La mère accuse aussitôt les dalles de l’allée, Il y en a une qui bouge un peu et l’autre qui s’est relevée, explique-t-elle. Elle aussi trébuche régulièrement dessus mais elle s’y est habituée, elle devrait contacter quelqu’un pour réparer, peut-être le nouveau voisin, mais elle repousse sans cesse le moment de demander, Tu comprends Sonia, depuis que j’ai pris cette décision, je me projette un peu moins. Sonia frémit sur les mots, cette décision, elle craint qu’ils fassent référence au bocal à tête de mort. Elle craint surtout de s’inquiéter à tort, alors elle tend l’oreille dans l’attente d’une précision mais la mère a déjà changé de sujet, Il a fait froid ici cette semaine, chez vous aussi ? Sonia écoute à peine le babillage, ça a toujours été comme ça : la mère parle pour meubler, en particulier lorsqu’elle cherche à dissimuler ses émotions.

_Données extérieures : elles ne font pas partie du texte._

(** [np.diff(arr)]: [arr[1:] - arr[:-1]] in int64. *)
Fixpoint diff (arr : list Z) : list Z :=
  match arr with
  | [] => []
  | a :: t =>
      match t with
      | [] => []
      | b :: _ => wrap64 (b - a) :: diff t
      end
  end.

(** [np.atleast_1d] of a Python int. *)
Definition of_int (z : Z) : ndarray := mk_ndarray int64 [z].

(** [np.atleast_1d] of a Python list of ints: the empty list has no element
    to take a dtype from and becomes a float64 array. *)
Definition of_list (l : list Z) : ndarray :=
  match l with
  | [] => mk_ndarray float64 []
  | _ :: _ => mk_ndarray int64 l
  end.

(** [np.concatenate] of one-dimensional arrays: the dtypes of all pieces are
    promoted, empty pieces included. *)
Definition concatenate (pieces : list ndarray) : ndarray :=
  mk_ndarray (fold_right promote int64 (map dt pieces))
             (concat (map items pieces)).

(** [a[:-1]] and [a[1:]]. *)
Definition but_last (a : ndarray) : ndarray :=
  mk_ndarray (dt a) (removelast (items a)).

Definition from_1 (a : ndarray) : ndarray :=
  mk_ndarray (dt a) (tl (items a)).

(** [a + k] for a Python int [k]. *)
Definition add_int (a : ndarray) (k : Z) : ndarray :=
  mk_ndarray (dt a) (map (fun x => x + k) (items a)).

(** [np.vstack([a, b]).T] for two one-dimensional arrays. *)
Definition vstack_T (a b : ndarray) : result ndarray2 :=
  if Nat.eqb (length (items a)) (length (items b))
  then Ok (mk_ndarray2 (promote (dt a) (dt b)) (combine (items a) (items b)))
  else Raise ValueError.

(** The integers [start], [start + 1], ..., [stop - 1]. *)
Definition int_range (start stop : Z) : list Z :=
  map (fun k => start + Z.of_nat k) (seq 0 (Z.to_nat (stop - start))).

Definition fits_int64 (z : Z) : bool :=
  (- 2 ^ 63 <=? z) && (z <? 2 ^ 63).

(** The float64 nearest to an integer, ties to even, as the integer that
    float64 holds (53 bits of mantissa; the integers met here are far from
    the largest float64). *)
Definition to_float64 (z : Z) : Z :=
  let a := Z.abs z in
  if a <? 2 ^ 53 then z
  else
    let e := Z.log2 a - 52 in
    let q := a / 2 ^ e in
    let r := a mod 2 ^ e in
    let q' :=
      if r <? 2 ^ (e - 1) then q
      else if 2 ^ (e - 1) <? r then q + 1
      else if Z.even q then q else q + 1 in
    Z.sgn z * (q' * 2 ^ e).

(** The number of elements of [np.arange(start, stop)]: [stop - start]
    divided by the step 1 as a float64, and none when that is negative. *)
Definition arange_length (start stop : Z) : nat :=
  Z.to_nat (to_float64 (stop - start)).

(** [np.arange(start, stop)] on two Python ints, of which [start] is an
    int64 and [stop] is one more than an int64, as in
    [get_consecutive_num_intervals] on a list of int64.  When both fit in
    int64 the array is int64 and counts up from [start].  When [stop] does
    not (it is 2^63, one more than the largest int64, a uint64 for NumPy),
    the array is float64: its first two elements are [start] and
    [start + 1] as float64, and the others are filled in float64 from the
    first and the difference of the first two. *)
Definition arange (start stop : Z) : ndarray :=
  if fits_int64 start && fits_int64 stop
  then mk_ndarray int64
         (map (fun k => start + Z.of_nat k) (seq 0 (arange_length start stop)))
  else
    let first := to_float64 start in
    let next := to_float64 (start + 1) in
    let delta := to_float64 (next - first) in
    mk_ndarray float64
      (map (fun i =>
              match i with
              | O => first
              | S O => next
              | _ => to_float64 (first + to_float64 (Z.of_nat i * delta))
              end)
           (seq 0 (arange_length start stop))).

Definition same_lengths (runs : list ndarray) : bool :=
  match runs with
  | [] => true
  | r :: t =>
      forallb (fun r' => Nat.eqb (length (items r')) (length (items r))) t
  end.

Definition all_int64 (runs : list ndarray) : bool :=
  forallb (fun r => match dt r with int64 => true | float64 => false end)
          runs.

(** [np.array(runs)] on a list of one-dimensional arrays.  Runs of one
    length make a two-dimensional array, float64 as soon as one run is.
    Runs of different lengths made an array of arrays up to NumPy 1.23
    ([ragged_arrays = true]) and raise ValueError from NumPy 1.24 on
    ([ragged_arrays = false]).  Either way the result is kept as the list
    of its rows. *)
Definition array (ragged_arrays : bool) (runs : list ndarray)
  : result (list (list Z)) :=
  if same_lengths runs
  then Ok (if all_int64 runs then map items runs
           else map (fun r => map to_float64 (items r)) runs)
  else if ragged_arrays then Ok (map items runs)
  else Raise ValueError.

End np.

(** [arr[i]] on a Python list, where [i] is an element of an array of dtype
    [d]: a [numpy.float64] is not an index; an int indexes from the end when
    negative. *)
Definition list_getitem (arr : list Z) (d : np.dtype) (i : Z) : result Z :=
  match d with
  | np.float64 => Raise TypeError
  | np.int64 =>
      let j := if i <? 0 then i + len arr else i in
      if (0 <=? j) && (j <? len arr)
      then match nth_error arr (Z.to_nat j) with
           | Some v => Ok v
           | None => Raise IndexError
           end
      else Raise IndexError
  end.

(** What [get_consecutive_num_intervals] returns: the index pairs, or the
    runs of values, kept as the list of the rows of what [np.array] built. *)
Inductive grouping : Type :=
| Intervals (bound_idx : np.ndarray2)
| Groups (runs : list (list Z)).

(** ** Python values held by frames

    Labels are strings, correlations are float64 ([spec_float], with its NaN,
    infinities and signed zeros; a float64 is a [spec_float] in canonical
    form, and nothing below depends on the form), positions and the default
    column name are ints, and an unnamed axis has the name [None]. *)

Inductive pyval : Type :=
| PStr (s : string)
| PFloat (x : spec_float)
| PInt (n : Z)
| PNone.

#[global] Instance spec_float_eq_dec : EqDecision spec_float.
Proof. solve_decision. Defined.

#[global] Instance pyval_eq_dec : EqDecision pyval.
Proof. solve_decision. Defined.

(** [a != b] and [a < b] on two values of one type; the frames of
    [unstack_corr_df] compare labels with labels only. *)
Definition py_ne (a b : pyval) : bool :=
  match a, b with
  | PStr s, PStr t => negb (String.eqb s t)
  | PFloat x, PFloat y => negb (SFeqb x y)
  | PInt m, PInt n => negb (m =? n)
  | PNone, PNone => false
  | _, _ => true
  end.

Definition py_lt (a b : pyval) : result bool :=
  match a, b with
  | PStr s, PStr t => Ok (String.ltb s t)
  | PFloat x, PFloat y => Ok (SFltb x y)
  | PInt m, PInt n => Ok (m <? n)
  | _, _ => Raise TypeError
  end.

(** [sorted(l)]: a stable sort that only asks [<]. *)
Fixpoint py_insert (x : pyval) (l : list pyval) : result (list pyval) :=
  match l with
  | [] => Ok [x]
  | y :: t =>
      (b <- py_lt y x ;;
       if b then (t' <- py_insert x t ;; Ok (y :: t'))
       else Ok (x :: y :: t))%py
  end.
(** * sc_array: a growable array (src/array/sc_array.h)

    A shallow embedding of the macros of [sc_array.h] and the properties
    of the capacity / growth management and of the mutation operations.

    Conventions of the embedding.
    - [size_t] is the 64-bit unsigned type of an LP64 platform: a value is
      a [Z] in [0, SIZE_MAX] and the arithmetic of the macros is written
      with its wrap-around ([wrap]).
    - The heap block behind [elems] is a list of slots.  A slot that was
      never written is [None] (indeterminate); [elems = None] is the NULL
      pointer.  The array is the only owner of its block, so the block is
      stored in the array value itself.
    - An operation whose behaviour is undefined in C (a failed [assert],
      an access outside the block, a read through NULL, a read of an
      indeterminate slot) returns [None].
    - [realloc] may fail at any call: the outcome is an argument ([ok]) of
      the operations that call it.
    - An index is an integer of at most 64 bits; where the code compares
      it with a [size_t] it is converted to [size_t].
    - The element given to [sc_array_add] and the index given to
      [sc_array_del] are values.  The index of [sc_array_del_unordered]
      is an expression, since the macro evaluates it in the expression
      that decrements the size. *)

From Stdlib Require Import ZArith Lia.
From stdpp Require Import base option list numbers sorting.

Local Open Scope Z_scope.

(** ** [size_t] *)

Definition SIZE_MAX : Z := 2 ^ 64 - 1.
(** * The escape interpreter of gocui (vendor/github.com/jesseduffield/gocui/escape.go)

    A shallow embedding of [escapeInterpreter] and of its methods [runes],
    [newEscapeInterpreter], [reset], [instructionRead], [parseOne],
    [outputNormal] and [output256], followed by the properties of the
    specification that concern them.

    Conventions of the embedding:
    - a Go [rune] and a Go [int] are integers of [Z]; [int] arithmetic is
      written with its 64-bit wrap-around;
    - a Go [string] is a [string] of bytes, a slice of strings a [list];
      the nil slice is the empty list;
    - a method that mutates its receiver is a function from the receiver's
      value before the call to an [outcome]: the value it returns together
      with the receiver after the call, or a run-time panic, or a call that
      never returns because it waits for a mutex that is never released;
    - the [sync.Mutex] field is a boolean, [true] while the mutex is held. *)

From Stdlib Require Import ZArith List String Ascii Bool Lia.
Import ListNotations.
Local Open Scope Z_scope.

(** ** Go primitives *)

Definition rune := Z.
Section ChainExtras.
Import Schema.
Context {LLM Fields Callbacks Kwargs Out : Type}.
Local Abbreviation Chain := (@EvalChain.PairwiseStringEvalChain LLM Fields).
Context (PROMPT PROMPT_WITH_REFERENCE : EvalChain.PromptTemplate).
Context (repr_set : gset str -> str) (repr_list : list str -> str).
Context (cls : LLM -> EvalChain.PromptTemplate -> Fields -> result Chain).
Context `{!@EvalChain.LLMChain Callbacks Kwargs Out Chain}.
Local Abbreviation from_llm :=
  (EvalChain.from_llm PROMPT PROMPT_WITH_REFERENCE repr_set repr_list cls).
Local Abbreviation input_variables_error :=
  (EvalChain.input_variables_error repr_set repr_list).
Implicit Types (self chain : Chain) (prompt : EvalChain.PromptTemplate).
Implicit Types (supplied : option EvalChain.PromptTemplate).
Implicit Types (llm : LLM) (fields : Fields) (rr : bool).
Implicit Types (prediction prediction_b : str) (reference input : option str).
Implicit Types (callbacks : Callbacks) (kwargs : Kwargs).

Local Abbreviation default_template rr :=
  (if rr then PROMPT_WITH_REFERENCE else PROMPT).

Lemma from_llm_none llm rr fields :
  from_llm llm None rr fields
  = from_llm llm (Some (default_template rr)) rr fields.
Proof. by destruct rr. Qed.

(** What [from_llm] does, with or without a supplied template. *)
Lemma from_llm_any llm supplied rr fields :
  from_llm llm supplied rr fields
  = let prompt := default (default_template rr) supplied in
    if bool_decide (list_to_set (EvalChain.input_variables prompt)
                    = EvalChain.expected_variables rr)
    then cls llm prompt fields
    else Raise (input_variables_error (EvalChain.expected_variables rr)
                  (EvalChain.input_variables prompt)).
Proof.
  destruct supplied as [prompt|]; cbn [default].
  - apply from_llm_supplied.
  - rewrite from_llm_none. apply from_llm_supplied.
Qed.

Lemma reference_expected rr :
  py "reference" ∈ EvalChain.expected_variables rr <-> rr = true.
Proof.
  unfold EvalChain.expected_variables. destruct rr.
  - split; [done|]. intros _. set_solver.
  - split; [|done]. rewrite !elem_of_union, !elem_of_singleton, elem_of_empty.
    intros [[[E|E]|E]|[]]; discriminate.
Qed.

Lemma payload_dom (ri rr : bool) (a b i r : str) :
  dom ((if rr then <[ py "reference" := r ]> else id)
         ((if ri then <[ py "input" := i ]> else id)
            (<[ py "prediction_b" := b ]>
               (<[ py "prediction" := a ]> (∅ : gmap str str)))))
  = {[ py "prediction"; py "prediction_b" ]}
    ∪ (if ri then {[ py "input" ]} else ∅)
    ∪ (if rr then {[ py "reference" ]} else ∅).
Proof.
  destruct ri, rr; cbn [id]; rewrite !dom_insert_L, dom_empty_L; set_solver.
Qed.
(** X12. For a known tool, the only way [translate_mcp_to_revit] fails is
    the [AttributeError] of calling [.get] on something that is not a
    dict -- the request itself, or its [inputs] value -- and the message
    names the type of that value. *)
Theorem to_backend_failure_is_attribute_error
  (tool_name : string) (request : value) (e : exn) :
  known_tool tool_name = true ->
  translate_mcp_to_revit tool_name request = Raise e ->
  exists v,
    is_dict v = false /\
    e = mkExn AttributeError
          ("'" ++ type_name v ++ "' object has no attribute 'get'") /\
    (v = request \/
     exists d, request = VDict d /\ dict_get d "inputs" = Some v).
Proof.
  exact (translate_known_failure tool_name request e).
Qed.

Lemma to_backend_failure_is_attribute_error_witness :
  exists v,
    is_dict v = false /\
    mkExn AttributeError "'NoneType' object has no attribute 'get'"
    = mkExn AttributeError
        ("'" ++ type_name v ++ "' object has no attribute 'get'") /\
    (v = VDict [("inputs", VNone)] \/
     exists d, VDict [("inputs", VNone)] = VDict d
               /\ dict_get d "inputs" = Some v).
Proof.
  apply (to_backend_failure_is_attribute_error "revit_dynamo_execute"
           (VDict [("inputs", VNone)])
           (mkExn AttributeError "'NoneType' object has no attribute 'get'")).
  - reflexivity.
  - reflexivity.
Defined.

Lemma status_not_error (resp : dict) :
  dict_get resp "status" <> Some (VStr "error") ->
  eq_str (dict_get_or resp "status" VNone) "error" = false.
Proof.
  unfold dict_get_or. intros H.
  destruct (dict_get resp "status") as [[]|]; try reflexivity.
  simpl. destruct (String.eqb_spec s "error") as [->|]; [|reflexivity].
  now elim H.
Qed.

Lemma status_error (resp : dict) :
  dict_get resp "status" = Some (VStr "error") ->
  eq_str (dict_get_or resp "status" VNone) "error" = true.
Proof.
  unfold dict_get_or. now intros ->.
Qed.

(** X13. For the two known tools, every backend response object whose
    [status] is not the string ["error"] -- absent, another string,
    another type -- is translated to a success; a missing [data] field
    becomes the empty mapping, and the Dynamo result is always wrapped
    with [success: true]. *)
Theorem to_front_success_is_default (resp : dict) :
  dict_get resp "status" <> Some (VStr "error") ->
  translate_revit_to_mcp "revit_element_query" (VDict resp)
  = Ok (VDict [("status", VStr "success");
               ("result", dict_get_or resp "data" (VDict []))])
  /\
  translate_revit_to_mcp "revit_dynamo_execute" (VDict resp)
  = Ok (VDict [("status", VStr "success");
               ("result",
                VDict [("success", VBool true);
                       ("results", dict_get_or resp "data" (VDict []))])]).
Proof.
  intros H. apply status_not_error in H.
  unfold translate_revit_to_mcp, get. simpl rbind. rewrite H.
  split; reflexivity.
Qed.

Lemma to_front_success_is_default_witness :
  dict_get [("status", VStr "failed")] "status" <> Some (VStr "error")
  /\ translate_revit_to_mcp "revit_element_query" (VDict [("status", VStr "failed")])
     = Ok (VDict [("status", VStr "success"); ("result", VDict [])]).
Proof.
  assert (H : dict_get [("status", VStr "failed")] "status" <> Some (VStr "error"))
    by discriminate.
  split; [exact H|].
  exact (proj1 (to_front_success_is_default [("status", VStr "failed")] H)).
Defined.

(** X14. [translate_revit_to_mcp] raises in exactly two cases: the
    response is not a JSON object ([AttributeError], whatever the tool),
    or the response does not report an error and the tool is unknown
    ([ValueError "Unknown tool: <name>"]). *)
Theorem to_front_raises_iff (tool_name : string) (resp : value) (e : exn) :
  translate_revit_to_mcp tool_name resp = Raise e
  <->
  (is_dict resp = false /\ e = no_get resp)
  \/
  (exists d, resp = VDict d
             /\ dict_get d "status" <> Some (VStr "error")
             /\ known_tool tool_name = false
             /\ e = mkExn ValueError ("Unknown tool: " ++ tool_name)).
Proof.
  split.
  - destruct (is_dict resp) eqn:D.
    + destruct resp as [| | | | | |d]; try discriminate.
      intros H. right. exists d. split; [reflexivity|].
      unfold translate_revit_to_mcp, get in H. simpl rbind in H.
      destruct (eq_str (dict_get_or d "status" VNone) "error") eqn:S;
        [discriminate|].
      split.
      { intros E. rewrite (status_error d E) in S. discriminate. }
      destruct (tool_name =? "revit_element_query") eqn:Q; [discriminate|].
      destruct (tool_name =? "revit_dynamo_execute") eqn:Y; [discriminate|].
      injection H as <-. split; [|reflexivity].
      unfold known_tool, known_tools. simpl. now rewrite Q, Y.
    + intros H. left. split; [reflexivity|].
      unfold translate_revit_to_mcp in H.
      rewrite (get_not_dict resp _ _ D) in H. now injection H as <-.
  - intros [[D ->] | (d & -> & S & K & ->)].
    + unfold translate_revit_to_mcp. now rewrite (get_not_dict resp _ _ D).
    + apply status_not_error in S. apply known_tool_false in K as [Q Y].
      unfold translate_revit_to_mcp, get. simpl rbind. now rewrite S, Q, Y.
Qed.
(** * entt::compressed_pair

    A shallow embedding of [src/entt/core/compressed_pair.hpp]: the two
    specialisations of [internal::compressed_pair_element], the class
    template [compressed_pair] with its constructors, accessors and [swap],
    and the free function [swap].

    C++ objects live in a store indexed by locations; a C++ reference is a
    location together with a path into the object found there, so that two
    references may denote the same object.  Template parameters are
    described by a record of the operations that the header uses on them.
    The defaulted move constructor and move assignment leave their source in
    a state that the element types decide; they take what a move leaves
    behind from a class of their own, [Movable]. *)

From stdpp Require Import base option list gmap strings.
From Stdlib Require Import ZArith.
(** * srv.py: a mock provisioning service for memcached groups

    A shallow embedding of [src/srv.py]: the in-memory store [GROUPS], the
    first-fit address allocator [allocate_ip], the factory [create_group] and
    the REST handlers of [Group] and [GroupList], followed by the properties
    of the specification that were checked against them. *)

From Stdlib Require Import SpecFloat Ascii.
From stdpp Require Import gmap mapset strings list fin_maps sorting.

Local Open Scope string_scope.

(** ** Python values *)

(** A Python [float] is an IEEE 754 binary64 number. *)
Definition float : Type := spec_float.

(** The literal [0.5], that is 2^52 * 2^-53. *)
Definition float_0_5 : float := S754_finite false 4503599627370496 (-53).

(** The literal [1.2], rounded to the nearest binary64 number. *)
Definition float_1_2 : float := S754_finite false 5404319552844595 (-52).

(** [bool(x)] for a float: false exactly for the two zeros. *)
Definition float_truthy (x : float) : bool :=
  match x with
  | S754_zero _ => false
  | _ => true
  end.

(** [bool(s)] for a string: false exactly for the empty string. *)
Definition str_truthy (s : string) : bool :=
  match s with
  | EmptyString => false
  | String _ _ => true
  end.
(* ===== verification/Prelude.v ===== *)
(** * Verification of open-shield

    open-shield is a request filter in front of a web site.  A proxy asks the engine about every
    request; the engine runs a chain of rules, answers, and records the answer on a hash-linked
    audit log.  A dashboard shows the log and changes the configuration.  This library models the
    Go program and the proxy's Lua hook (paths below are under [src/]) by a shallow embedding and
    proves what makes each part correct, and what the parts promise together.

    ** The program and where it is modelled

    Foundations, parts of Go's standard library the program is written in:
    - [Prelude]: results of fallible functions, machine integers, byte strings, lists, tactics.
    - [Utf8], [GoText], [GoTime], [GoParse]: [unicode/utf8], [strings], [strconv], printing and
      reading instants and durations, [url.ParseQuery].
    - [GoJson], [GoJsonRound], [GoStruct]: [encoding/json] byte for byte, its round trip, and
      decoding into structs.
    - [Sha256]: SHA-256 and HMAC, executable; [Netip]: [net/netip], whose texts [NetipRound] reads
      back; [GoMux]: how [http.ServeMux] reads a path.

    The audit log ([internal/model], [internal/audit]):
    - [Canonical] ([model/canonical.go]): the one encoding of a payload.
    - [Model] ([model/model.go], [rules.go], [audit.go]): requests, decisions, entries, hashes.
    - [AuditChain] ([audit/verify.go]): the walker, against the specification [chain].
    - [AuditRepo] ([audit/repository.go], [memory.go]): the contract of a store, as the class
      [Repository] with [RepositoryLaws], and the in-memory store, which satisfies it.
    - [AuditPostgres] ([audit/postgres.go]): the statements over a table of rows.
    - [AuditWriter] ([audit/writer.go]): the writer goroutine, proved from [RepositoryLaws] alone.

    The engine ([engine/]):
    - [Rules] ([internal/rules/rules.go]), [IPBlock] ([ipblock.go]), [RateLimit]
      ([ratelimit/ratelimit.go], [rules/ratelimit.go]), [Patterns] ([patterns.go]): the chain and
      its rules.
    - [Regex], [Signatures]: Go's [regexp] for the part of its syntax the signature file uses, and
      the file itself ([internal/rules/patterns.json]) with the corpus of requests it is tested on
      ([test/corpus/corpus.go], [attacks.json], [benign.json]), byte for byte.
    - [EngineApi] ([internal/httpapi/httpapi.go]): the handlers, the router, and what one request is
      answered ([serve]); [Traffic]: what of a request the record of it depends on.
    - [Assembly], [Watch], [Process] ([cmd/engine/main.go]): the chain that runs, the loop that
      keeps it in step with the configuration store, and the start and the end of the process.

    Configuration and messages ([internal/]):
    - [Config] ([config/config.go]), [RuleStore] ([rulestore/rulestore.go]), [Migrate]
      ([migrate/migrate.go]), [Events] ([events/events.go]); [Connect]: opening and closing the
      stores ([audit/postgres.go], [events/events.go]).

    The dashboard ([dashboard/api/internal/]):
    - [Auth] ([auth/]), [Support] ([httpapi/support.go]), [DashApi] ([httpapi/httpapi.go],
      [auditclient.go]), [Hub] ([ws/hub.go]).
    - [Dashboard] ([cmd/api/main.go]): the command that hashes the administrator's password, the
      start of the process, and the server answering one request after the other.

    The proxy and what is behind it:
    - [Proxy] ([proxy/lua/openshield.lua]): the hook nginx runs for every request, from the headers
      and the body it collects to the verdict it acts on.
    - [DemoBackend] ([examples/demo-backend/main.go]): the application the repository protects.

    [Feed] follows an entry from the writer to a browser; [System] a change from the dashboard to
    the verdicts of the engine; [Access] an entry of the access list from the dashboard to what
    the proxy answers; and [Shield] a client's request through the hook, JSON, the endpoint, the
    chain and the built-in signatures, and back.

    ** How state and operations correspond

    A struct is a [Record], a method a [Definition] of the same name that returns the new state;
    a name Rocq reserves gets an underscore ([Set_], [Require_], [fail_]).  [(T, error)] is
    [result T].  A handler returns the state, the calls it made, in order, and the response.
    Goroutines are step relations ([AuditWriter.wstep], [Rules.dstep], [Hub.step], [Watch.step],
    [Migrate.step], [Process.pstep], [Feed.fstep]) whose steps are the critical sections and channel
    operations of the code; the theorems about them hold in every reachable state.  Locks show as
    the guards of steps ([Hub.unlocked], [step_close]'s empty [w_inflight], [Migrate]'s advisory lock).
    Pointers that goroutines share are keys of a store ([Hub.h_heap]).  The hook's Lua tables are
    association lists, and what it ends with is an [outcome]: the request goes on, is answered
    with a page, or the hook fails.

    ** What the theorems show

    - Integrity of the log: [head_pins_log], [verify_exact], [misplaced_entry_reported],
      [compute_hash_content], [payload_store_roundtrip]; and its two known limits as theorems,
      [pg_verify_range_false_alarm] and [late_error_breaks_chain].
    - The writer under every interleaving: [writer_chain_intact] and [writer_accounts], and with the
      process around it [shutdown_outcome].  A store may report an append as failed after it stored
      the entry ([RepositoryLaws.append_err]); these theorems then say what is left: the log is
      intact up to and including the first such entry ([AuditWriter.late]).
    - Filtering: [ipblock_exact], [sliding_window_bound], [pattern_rule_exact],
      [chain_verdict]; with the built-in signatures, [injections_blocked] and [corpus_verdicts].
    - The way of a request: [proxied_verdict], [fail_mode_exact], [engine_surface],
      [proxied_injections], [id_correlates]; and what it hides, [broken_bytes_hide_the_rest].
    - What is recorded and shown: [traffic_payload_private], [event_roundtrip], [query_bounds].
    - Signing in: [session_verify_exact], [guesses_throttled],
      [client_ip_unforgeable], [no_session_no_access]; from the hashing command to a session,
      [setup_signs_in].
    - Changes: [change_recorded_first], [admin_record_end_to_end], [store_refines],
      [store_invariant], [config_follows_store]; enforced, [patch_enforced] and [ban_enforced]; and
      [entry_normal_form], by which an entry is stored as what was typed.
    - Start-up: [startup_exact], with every error around the migrations ([Migrate.faults]) and the
      size a channel can have ([makechan]); [migrations_in_order] and [migrations_terminate], with
      sessions that end, and free the lock, wherever an instance is ([Migrate.step_lose]).
    - The live feed: [hub_safe], [live_feed_committed].

    Further theorems support these or stand beside them, among them [patch_rule_outcomes],
    [decide_snapshot], [login_session], [dashboard_startup], [filterClause_bound], [pg_pagination],
    [page_inert], [nothing_left_open], [parse_prefix_str], [encoded_payload_blocked], [writer_fifo],
    [writer_close_flushes], [hub_in_order], [hub_never_blocks], [migrate_run], [login_throttled],
    [change_takes_effect], [engine_config_exact], [dashboard_config_exact], [pg_stats_consistent]
    and [load_signatures_exact]; [drain_cut_short], [late_client_not_told],
    [bad_escape_hides_payload] and [concurrent_guesses_pass] show limits of the code.

    ** Interfaces to what is not in the repository

    Each is a class or an argument with laws that state documented behaviour, and has a concrete
    instance on which the witnesses evaluate: [Redis] (sorted sets), [Regexp] (a match is a range of
    the text; [Regex.re2] is the instance for the built-in signatures), [Postgres] (what a column
    gives back), [CidrType] and [CidrNetwork] (the server's network type), [Cjson] (lua-cjson: it
    writes any table of text, and reads what Go writes), [Bcrypt] and [BcryptGenerate], [Compose]
    (Docker Compose's reading of a value), [UnicodePrint] ([strconv]'s table of printable runes),
    the SQL of a migration ([Migrate]'s [exec]), and the answers of other services ([DashApi.env]).
    Collisions of SHA-256 and HMAC appear as hypotheses on the entries or tokens concerned, or as a
    disjunct, never as injectivity.

    ** Bounds and fuel

    [Regex.plus] and [star] recurse on the length of the text that is left, and an iteration that
    consumes nothing ends them; [Regex.parse] on twice the length of the pattern.
    The JSON parser and the number readers recurse on fuel of the length of the text, which every
    step shortens, and on a depth of 10000, Go's own limit.  [Patterns]' scan and [Netip]'s
    readers recurse on the text.  The steps of [Watch] counted in [patch_enforced] are at most
    three per waiting announcement, of which there are at most eight, and a reload in progress.
    A request is at most 50,000 bytes of head and 65,536 of body, more than nginx keeps in memory;
    its encoding then fits the megabyte the engine reads ([request_room]).
    [migrations_terminate] is by a measure, [hub_never_blocks] by the clients still to be served.
    Integers are unbounded where the code cannot overflow; where it can ([time.Duration]
    arithmetic, counters parsed from text) the wrap is written out ([wrap64]).

    ** Simplifications

    - A time is an instant: the code moves every time it keeps to UTC.
    - Maps in payloads are association lists in an arbitrary order, and theorems are up to that
      order ([geq]); a nil and an empty map are the same.
    - A failed statement of a store has no effect, except where an error is reported after the
      commit ([RepositoryLaws.append_err], [AuditPostgres.db_late], [Migrate.AtCommit]).  A statement
      the server completes after its client gave up has completed when the client is told.
    - The writer's goroutine receives and appends in one step ([run_one]): [Stats] read in between
      would count one entry less.  Running out of memory is not modelled.
    - A login reads the clock once ([DashApi.handleLogin]): the time bcrypt takes between the check
      of the throttle and the count of the failure is left out, except in [concurrent_guesses_pass].
    - Of the keys of a JSON object that select one field the last counts ([GoStruct]).
    - Responses are status, body and cookie; the other fixed headers are a constant list
      ([DashApi.securityHeaders]).
    - Patterns outside the syntax [Regex] reads (Unicode classes, POSIX classes, named groups, flags
      but [i], nested counted repetitions, bytes above ASCII) are refused by it; the theorems on
      the signature rules themselves hold for any engine.
    - The hook reads its settings as texts, the inspected size as a number; a status is a whole
      number, not a text that reads as one; and its log lines show only where they refuse a table.
    - An instant inside a JSON message may be written with escapes, which Go's decoder refuses.

    ** Not modelled

    - TLS, sockets, signals, timeouts and the net/http servers (the [main.go] files beyond what
      [Assembly], [Watch], [Process], [Dashboard] and [DemoBackend] take from them), and nginx
      itself with [proxy/nginx.conf]: I/O around the modelled functions.
    - Reconnecting to Redis, which go-redis does: it shows as messages that are lost.
    - Logging, except where it is on the record.
    - Requests with the method CONNECT, which carry no path.
    - The React application and the test harness: not part of the protection layer. *)

From Stdlib Require Export ZArith Ascii String Lia.
From stdpp Require Export base tactics list strings gmap sorting option.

Sonia déteste ce comportement, elle le déteste d’autant plus depuis que Paul, son mari, lui a fait remarquer qu’elle agissait de même, t’es bien comme ta mère, avait-il lâché, et bien qu’il voue un respect inconditionnel à la mère, cette comparaison-là sonnait comme un reproche.
En effet, la mère est loquace. Paul a beau ne rien trouver d’autre à lui reprocher, il rejoint au moins Sonia sur ce point. Sans cesser de parler, la voilà qui rentre dans sa cuisine, précédant sa fille, Tu peux poser les sacs ici je rangerai plus tard, assieds-toi, tu resteras bien boire quelque chose ? Sonia laisse tomber son chargement au sol et s’empresse de vider son sac. Lestée par le bocal, elle se sentait tel Frodon supportant le poids invisible de l’anneau. Sitôt son précieux déposé sur la table en formica, elle laisse échapper un long souffle de soulagement et s’échoue au fond d’une chaise, épuisée.
— Ah, t’es passée récupérer ma commande chez Joël, c’est gentil, merci !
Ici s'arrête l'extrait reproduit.